At first I thought about making one but then I thought “hahah yeah right no”. Luckily Adafruit caters to people of a similar mindset, so I got myself a superfancy 64x32 RGB LED matrix. The assembly tested my very rusty soldering skills (and also made me realize how my near vision has degraded in the past ten years…), but it powered up just fine!
After that, I thought it would be a neat trick to let visitors draw on the matrix. Of course I don’t know who would actually bother doing that, at least more than once, but I think it would sound cool to mention at a party. Jenn Schiffer’s awesome Make 8-Bit Art! site seemed like a good starting point, so I grabbed the code and started poking around.
The first problem was that I needed to export a pixel-by-pixel version of the drawn image, such that each square maps to a single pixel that in turn will map to a single LED. So I needed a 64x32 image, but the PNGs generated by Make 8-Bit Art are scaled up much larger.
That didn’t end up being very difficult in the end. I just sample one pixel in the middle of each square and build that into a new image. I created a pull request with my modifications, although I don’t know how generally useful this would be.
Next was the task of creating a web service to take the resulting image and display it. I followed the Adafruit guide that recommends using the rpi-rgb-led-matrix library by hzeller and got the demo going. The web service itself was simple, as I only needed to support uploading a picture and sending it to the LED matrix, with code for the latter already existing in the rpi-rgb-led-matrix package.
However, writing to the matrix requires root privileges, and I didn’t want to run my web server as root. So instead, I made a very simple daemon that runs as root and takes commands over Redis. The Flask app now handles only file uploads and sending Redis messages to display an image or clear the matrix.
I found out later that the guide I was following was using an out-of-date fork of rpi-rgb-led-matrix. Adafruit had forked it to add Python support; however, it was done a bit hackily, so I had to run my daemon from the rpi-rgb-led-matrix directory.
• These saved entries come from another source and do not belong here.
(** C3. Take any parameter that the panel reads strictly below its
    [idealMin].  Every correction of the plan for that parameter is the raise
    correction of a rule of the treatment order: its raw quantity is
    [(target - reading) / ruleUnitChange * ruleQuantityPer10k * (volume / 10000)],
    with the midpoint of the ideal range as target, and 7.5 for pH.  And
    whenever the treatment order has a step for the parameter under the
    sanitizer type, the plan holds that correction. *)
Theorem raise_amount_formula
    (rd : gmap string Q) (v : Q) (st k : string) (p : ParameterDef) (val : Q) :
  PARAMETERS !! k = Some p ->
  rd !! k = Some val ->
  val < idealMin p ->
  (forall c, In c (calculateCorrections rd v st) -> parameter c = p_name p ->
     exists rr, In rr (raise_rules st) /\ rr_key rr = k /\ raises rr val v c) /\
  (forall rr, In rr (raise_rules st) -> rr_key rr = k ->
     exists c, In c (calculateCorrections rd v st) /\ raises rr val v c).
Proof.
  intros HP Hrd Hlow.
  assert (Hpresent : forall rr, In rr (raise_rules st) -> rr_key rr = k ->
            exists c, In c (calculateCorrections rd v st) /\ raises rr val v c).
  { intros rr Hrr Hk. pose proof (raise_rules_param st rr Hrr) as Hparam.
    rewrite Hk, HP in Hparam. injection Hparam as Hparam.
    apply raise_correction_present; [assumption|now rewrite Hk|now rewrite <- Hparam]. }
  split; [|exact Hpresent].
  intros c Hc Hname.
  destruct (plan_correction_rule rd v st c Hc) as (rr & Hrr & Hn & Htier).
  assert (Hk : rr_key rr = k).
  { apply (PARAMETERS_name_inj _ (rr_param rr) _ p); [|assumption|congruence].
    now apply (raise_rules_param st). }
  exists rr. split; [assumption|]. split; [assumption|].
  destruct (Hpresent rr Hrr Hk) as (c' & Hc' & Hraises).
  assert (c = c') as ->; [|assumption].
  apply (increasing_tiers_inj _ (plan_tiers_increasing rd v st)); try assumption.
  rewrite Htier. symmetry. apply Hraises.
Qed.

Lemma raise_amount_formula_witness :
  exists c,
    In c (calculateCorrections {[ "pH" := 7.0 ]} 400 "chlorine") /\
    order c = 2%Z /\
    parameter c = "pH" /\
    chemical c = "Soda Ash (Sodium Carbonate)" /\
    amt c = Some ((7.5 - 7.0) / 0.2 * 6 * (400 / 10000)) /\
    amount c = formatAmount ((7.5 - 7.0) / 0.2 * 6 * (400 / 10000)) "oz".
Proof.
  destruct (raise_amount_formula {[ "pH" := 7.0 ]} 400 "chlorine" "pH" P_pH 7.0)
    as [_ H]; [reflexivity | reflexivity | reflexivity |].
  apply (H {| rr_tier := 2; rr_key := "pH"; rr_param := P_pH;
              rr_dosage := phUp; rr_target := 7.5 |});
    [ right; left; reflexivity | reflexivity ].
Defined.

(** C8, as stated, fails: the plan of the scenario has four corrections,
    not five. *)
Lemma scenario_not_five_corrections :
  length (calculateCorrections scenario_panel 400 "chlorine") <> 5%nat.
Proof. vm_compute. discriminate. Qed.

(** C8, amended.  For the scenario panel, 400 gallons and chlorine, the plan
    has exactly four corrections, of tiers 1, 2, 4, 5: total alkalinity raised
    from 60 to about 100, pH lowered from 8.0 to 7.5, free chlorine raised
    from 2 to about 4, cyanuric acid raised from 20 to about 40.  There is no
    calcium hardness step.  The raw quantities are 0.24 lbs, 1.2 oz, 8/75 oz
    and 1/15 lbs. *)
Theorem scenario_plan :
  let plan := calculateCorrections scenario_panel 400 "chlorine" in
  length plan = 4%nat /\
  map order plan = [1; 2; 4; 5]%Z /\
  map parameter plan
    = ["Total Alkalinity"; "pH"; "Free Chlorine"; "Cyanuric Acid"] /\
  map action plan
    = [ [Lit "Raise from "; Num 60; Lit " to ~"; Int 100; Lit " ppm"];
        [Lit "Lower from "; Fixed 1 8.0; Lit " to ~"; Num 7.5];
        [Lit "Raise from "; Num 2; Lit " to ~"; Num ((3 + 5) / 2); Lit " ppm"];
        [Lit "Raise from "; Num 20; Lit " to ~"; Int 40; Lit " ppm"] ] /\
  (3 + 5) / 2 == 4 /\
  Forall2 (fun c q => exists a, amt c = Some a /\ a == q) plan
    [0.24; 1.2; 8 # 75; 1 # 15] /\
  (forall c, In c plan -> parameter c <> "Calcium Hardness").
Proof.
  vm_compute.
  repeat split; try reflexivity.
  - repeat (constructor; [eexists; split; reflexivity|]). constructor.
  - intros c [<-|[<-|[<-|[<-|[]]]]]; discriminate.
Qed.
I just noticed that Adafruit has updated their guide to use the latest code in that library, which had more thorough Python support added some time ago, so I’ll be updating mine at some point. Hopefully this will let me run the daemon from its own directory.
I also set up a WSGI server and got it running with systemd and nginx (see the README for details). Unfortunately I had less luck running the daemon automatically. Running it via systemd would result in my Raspberry PI locking up. Running it from a terminal works fine. I’m guessing the difference is somehow environment related, but as of yet I haven’t been able to figure it out. For now, I run the daemon in a screen session. Maybe this is something else that will be fixed by converting to the latest rpi-rgb-led-matrix code.
Last was hacking up Make 8-Bit Art to use my new web service. I added some code to the pixel-by-pixel feature to use the Fetch API to send the created image up to the Pi and then display it. It’s hacky but works fine! Since this is almost certainly of little use to the upstream repository, I created a branch but haven’t bothered submitting a pull request.
Since getting this working, I’ve actually had a few people play with it, including my daughter. The display is really nice, with very vivid colours, so it’s an interesting combination of retro and modern technologies.
Here’s an example of something simple drawn in the app:
And the resulting image on the matrix:
It’s a really intense matrix, and I suck at photography, so here’s another shot, with the flash on, so you can see the matrix itself a bit better:
My next step is to simplify my fork of Make 8-Bit Art (I don’t need any of the other export options, maybe just “Save” and “Display” buttons). After that, I’d like to extend it to allow more than one image to exist on the Pi at a time. Then I could add a feature to my web service to choose from previously uploaded images, and even to create animations.
All in all this has been a fun little project, and as with most, if not all, open-source software, I couldn’t have done it without a lot of help. Thanks to Adafruit, Jenn Schiffer, and hzeller in particular!